Archive for December, 2010

MIT Contacts – Cell Tower stats

December 17th, 2010 No comments

I processed the contact logs, rather than just the hop logs, and after ~6 hours it completed! Now all contacts in the whole MIT dataset have associated cell towers. If a cell tower could not be found for the contact duration, then a second search was done for a record of a cell tower finishing  in the previous hour. The timestamps are preserved so that they can be excluded later. The following shows the stats for this data, in regards to cell towers.

Row Count:	114046

Both Have Cells:		28804	 (25%)
Neither have cells:		34587	 (30%)
One side has cells:		50655	 (44%)
	From has cells:		30557	 (27%)
	To has cells:		20098	 (18%)
Nodes share cell:		4045	 (4%)
First start time:		Thu, 01 Jan 2004 04:03:17 +0000
Last end time:			Thu, 05 May 2005 03:39:29 +0100

This means that out of 114046 contacts between 01 Jan 2004 and 05 May 2005, only 4045 nodes report at least one cell in common at time of contact, but 28804 report different cells, and a further 50655 report cells for at least one of the nodes. This means, that if we assume that a one sided cell sighting at time of contact determines a cell sighting for both nodes, then we have cell towers for ~73% of  contacts.
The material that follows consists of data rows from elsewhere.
(* ===== verification/Sql.v ===== *)
(** * Relational operators of the reports

    Left joins and groupings as list functions, and how sums pass through them. *)

From S2P Require Import Prelude GoTime Store.
#[local] Open Scope Z_scope.

Module Sql.

(** [a LEFT JOIN b ON on]: a row that joins nothing is kept, with nulls. *)
Definition left_join {A B} (on : A → B → bool) (l : list A) (l' : list B) : list (A * option B) :=
  flat_map (λ a, match List.filter (on a) l' with [] => [(a, None)] | bs => map (λ b, (a, Some b)) bs end) l.

(** [GROUP BY key]: the groups in the order their keys first occur. *)
Definition group_by {K A} `{EqDecision K} (key : A → K) (l : list A) : list (K * list A) :=
  map (λ k, (k, List.filter (λ a, bool_decide (key a = k)) l)) (remove_dups (map key l)).

(** An aggregate skips nulls: [COALESCE(sum(column), 0)]. *)
Definition sum_opt {A} (f : A → Z) (o : option A) : Z := match o with Some a => f a | None => 0 end.

Lemma sumZ_perm {A} (f : A → Z) l l' : l ≡ₚ l' → sumZ f l = sumZ f l'.
Proof. induction 1; rewrite ?sumZ_cons; lia. Qed.

Lemma sumZ_filter_bool {A} (f : A → Z) (p : A → bool) l :
  sumZ f (List.filter p l) = sumZ (λ a, if p a then f a else 0) l.
Proof. induction l as [|a l IH]; [done|]. simpl List.filter. rewrite (sumZ_cons _ a l). destruct (p a); rewrite ?sumZ_cons; lia. Qed.

Lemma sumZ_const {A} (l : list A) : sumZ (λ _, 1) l = Z.of_nat (length l).
Proof. induction l as [|a l IH]; [done|]. rewrite sumZ_cons. simpl length. lia. Qed.

Lemma sumZ_scale {A} (f : A → Z) k l : sumZ (λ a, f a * k) l = sumZ f l * k.
Proof. induction l as [|a l IH]; [done|]. rewrite !sumZ_cons. lia. Qed.

(** The order of summation is immaterial. *)
Lemma sumZ_swap {A B} (f : A → B → Z) l l' : sumZ (λ a, sumZ (f a) l') l = sumZ (λ b, sumZ (λ a, f a b) l) l'.
Proof.
  induction l as [|a l IH]; [symmetry; by apply sumZ_zero|]. rewrite sumZ_cons, IH, <- sumZ_add.
  apply sumZ_ext. intros b _. by rewrite sumZ_cons.
Qed.

(** Among elements told apart by [k], the sum over those with a given [k] is
    the one of the element found. *)
Lemma sumZ_find {A} (k : A → uuid) (f : A → Z) l i :
  NoDup (map k l) → sumZ (λ a, if (k a =? i)%N then f a else 0) l = sum_opt f (find (λ a, (k a =? i)%N) l).
Proof.
  induction l as [|a l IH]; intros Hk; [done|]. simpl in Hk. apply list.NoDup_cons in Hk as [Ha Hk].
  rewrite sumZ_cons. simpl. destruct (N.eqb_spec (k a) i) as [<-|Hne]; simpl; [|rewrite IH by done; lia].
  rewrite sumZ_zero; [lia|]. intros b Hb. destruct (N.eqb_spec (k b) (k a)) as [E|]; [|done].
  destruct Ha. rewrite <- E. by apply list_elem_of_In, in_map, list_elem_of_In.
Qed.

(** A sum over a left join: a row counts once for each it joins, or once. *)
Lemma sumZ_left_join {A B} (on : A → B → bool) (f : A * option B → Z) l l' :
  sumZ f (left_join on l l') =
  sumZ (λ a, match List.filter (on a) l' with [] => f (a, None) | bs => sumZ (λ b, f (a, Some b)) bs end) l.
Proof.
  unfold left_join. rewrite sumZ_flat_map. apply sumZ_ext. intros a _.
  destruct (List.filter (on a) l') as [|b bs]; [simpl; lia|]. by rewrite sumZ_map.
Qed.

(** Values of the right side only: those of the rows joined. *)
Lemma sumZ_left_join_right {A B} (on : A → B → bool) (f : B → Z) l l' :
  sumZ (λ r, sum_opt f r.2) (left_join on l l') = sumZ (λ a, sumZ (λ b, if on a b then f b else 0) l') l.
Proof.
  rewrite sumZ_left_join. apply sumZ_ext. intros a _. rewrite <- sumZ_filter_bool. by destruct (List.filter (on a) l').
Qed.

(** When at most one row of the right side joins, the left side is kept as it is. *)
Lemma left_join_fst {A B} (on : A → B → bool) (l : list A) (l' : list B) :
  (∀ a, (length (List.filter (on a) l') <= 1)%nat) → map fst (left_join on l l') = l.
Proof.
  intros H. unfold left_join. induction l as [|a l IH]; [done|]. cbn [flat_map]. rewrite map_app, IH.
  specialize (H a). destruct (List.filter (on a) l') as [|b [|]]; [done..|]. simpl in H. lia.
Qed.

Lemma filter_unique {A} (k : A → uuid) (p : A → bool) (i : uuid) l :
  NoDup (map k l) → (∀ a, p a = true → k a = i) → (length (List.filter p l) <= 1)%nat.
Proof.
  intros Hk Hp. induction l as [|a l IH]; simpl in *; [lia|]. apply list.NoDup_cons in Hk as [Ha Hk].
  destruct (p a) eqn:E; [|by apply IH]. rewrite filter_none_bool; [done|]. intros b Hb.
  destruct (p b) eqn:Eb; [|done]. destruct Ha. rewrite (Hp _ E), <- (Hp _ Eb).
  by apply list_elem_of_In, in_map, list_elem_of_In.
Qed.

(** What is kept of the left side is kept of the join. *)
Lemma left_join_filter {A B} (on : A → B → bool) (p : A → bool) l l' :
  List.filter (λ r, p r.1) (left_join on l l') = left_join on (List.filter p l) l'.
Proof.
  unfold left_join. induction l as [|a l IH]; [done|]. cbn [flat_map List.filter]. rewrite List.filter_app, IH.
  destruct (p a) eqn:E; cbn [flat_map].
  - f_equal. apply filter_all_bool. intros r Hr. destruct (List.filter (on a) l') as [|b bs].
    + by apply list_elem_of_singleton in Hr as ->.
    + apply list_elem_of_In, in_map_iff in Hr as (b' & <- & _). done.
  - rewrite filter_none_bool; [done|]. intros r Hr. destruct (List.filter (on a) l') as [|b bs].
    + by apply list_elem_of_singleton in Hr as ->.
    + apply list_elem_of_In, in_map_iff in Hr as (b' & <- & _). done.
Qed.

Lemma filter_filter_bool {A} (p q : A → bool) l : List.filter p (List.filter q l) = List.filter (λ a, q a && p a) l.
Proof. induction l as [|a l IH]; [done|]. simpl. destruct (q a); simpl; rewrite ?IH; by destruct (p a). Qed.

Lemma filter_ext_in {A} (p q : A → bool) l : (∀ a, a ∈ l → p a = q a) → List.filter p l = List.filter q l.
Proof. intros H. apply List.filter_ext_in. intros a Ha. by apply H, list_elem_of_In. Qed.

Lemma filter_map_bool {A B} (f : A → B) (p : B → bool) l : map f (List.filter (λ a, p (f a)) l) = List.filter p (map f l).
Proof. induction l as [|a l IH]; [done|]. simpl. destruct (p (f a)); simpl; by rewrite IH. Qed.

(** Values read off one list are those read off the other. *)
Lemma Forall2_map_keys {A B C} (R : A → B → Prop) (f : A → C) (g : B → C) l l' :
  Forall2 R l l' → (∀ a b, a ∈ l → R a b → g b = f a) → map g l' = map f l.
Proof.
  intros HR. induction HR as [|a b l l' H HR IH]; intros Hf; [done|]. simpl. rewrite (Hf a b), IH; [done| |by left|done].
  intros a' b' Ha. apply Hf. by right.
Qed.

Lemma sumZ_as_map {A} (f : A → Z) l : sumZ f l = sumZ id (map f l).
Proof. by rewrite sumZ_map. Qed.

Lemma Forall2_sumZ {A B} (R : A → B → Prop) (f : A → Z) (g : B → Z) l l' :
  Forall2 R l l' → (∀ a b, a ∈ l → R a b → g b = f a) → sumZ g l' = sumZ f l.
Proof. intros HR Hf. rewrite (sumZ_as_map g), (sumZ_as_map f). f_equal. by apply (Forall2_map_keys R). Qed.

Lemma map_sort_by {A B} (le : B → B → bool) (f : A → B) l : map f (sort_by (λ a b, le (f a) (f b)) l) = sort_by le (map f l).
Proof.
  induction l as [|a l IH]; [done|]. simpl. rewrite <- IH. generalize (sort_by (λ a b, le (f a) (f b)) l) as l'. intros l'.
  induction l' as [|b l' IH']; [done|]. simpl. destruct (le (f a) (f b)); simpl; [done|]. by rewrite IH'.
Qed.

Lemma mapM_ok {A B} (f : A → result B) l bs : mapM f l = Ok bs → Forall2 (λ a b, f a = Ok b) l bs.
Proof.
  revert bs. induction l as [|a l IH]; intros bs; simpl; [intros [= <-]; constructor|].
  intros (b & Hb & (bs' & Hbs & [= <-])%result_bind_ok)%result_bind_ok. constructor; auto.
Qed.

Section groups.
Context {K A : Type} `{EqDecision K} (key : A → K).

Lemma group_keys (l : list A) : map fst (group_by key l) = remove_dups (map key l).
Proof. unfold group_by. rewrite map_map. apply map_id. Qed.

Lemma group_keys_NoDup (l : list A) : NoDup (map fst (group_by key l)).
Proof. rewrite group_keys. apply NoDup_remove_dups. Qed.

Lemma elem_of_group_keys (l : list A) k : k ∈ map fst (group_by key l) ↔ ∃ a, a ∈ l ∧ key a = k.
Proof.
  rewrite group_keys, elem_of_remove_dups. split.
  - intros H. apply list_elem_of_In, in_map_iff in H as (a & Ha & Hin). exists a. by rewrite list_elem_of_In.
  - intros (a & Ha & <-). apply list_elem_of_In, in_map. by apply list_elem_of_In.
Qed.

Lemma elem_of_group (l : list A) k g : (k, g) ∈ group_by key l → g = List.filter (λ a, bool_decide (key a = k)) l.
Proof. intros H. apply list_elem_of_In, in_map_iff in H as (k' & [= -> <-] & _). done. Qed.

(** The groups partition the rows. *)
Lemma sumZ_groups (f : A → Z) l : sumZ (λ g, sumZ f g.2) (group_by key l) = sumZ f l.
Proof.
  unfold group_by. rewrite sumZ_map. simpl.
  rewrite (sumZ_ext _ (λ k, sumZ (λ a, if bool_decide (key a = k) then f a else 0) l)).
  2: { intros k _. apply sumZ_filter_bool. }
  rewrite sumZ_swap. apply sumZ_ext. intros a Ha.
  assert (Hin : key a ∈ remove_dups (map key l)).
  { apply elem_of_remove_dups, list_elem_of_In, in_map. by apply list_elem_of_In. }
  revert Hin. generalize (NoDup_remove_dups (map key l)). generalize (remove_dups (map key l)) as ks. clear Ha.
  induction ks as [|k ks IH]; intros Hnd Hin; [by apply not_elem_of_nil in Hin|].
  apply list.NoDup_cons in Hnd as [Hk Hnd]. rewrite sumZ_cons.
  apply elem_of_cons in Hin as [<-|Hin].
  - rewrite bool_decide_true by done. rewrite sumZ_zero; [lia|]. intros k Hk'. rewrite bool_decide_false; [done|]. by intros <-.
  - rewrite bool_decide_false; [rewrite IH by done; lia|]. by intros <-.
Qed.
End groups.
End Sql.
The assumption is that if any of the cell towers seen in the contact period, then the nodes are considered to share a cell. However, this can be further refined if needs be, to be more strict, where a contact period is very long.

Below is a visualisation of the connected cell towers for MIT-Oct 2004, it it very confused and has a huge central mass, but there are clear connections of towers on the periphery. I think this can be further refined to be more strict about cell tower connections (as at the moment, the dataset contains more than 1 cell tower for any given contact period). Also, at the moment it links two cells even when two nodes are on contact for a long period of time, in which they could conceivably be moving together.


Cell towers where an edge is made when either node in a contact event has seen one of the cell towers.


December 16th, 2010 No comments

Met with Pádraig and Davide, we need to get out of the data cleansing phase, and get into some more interesting areas!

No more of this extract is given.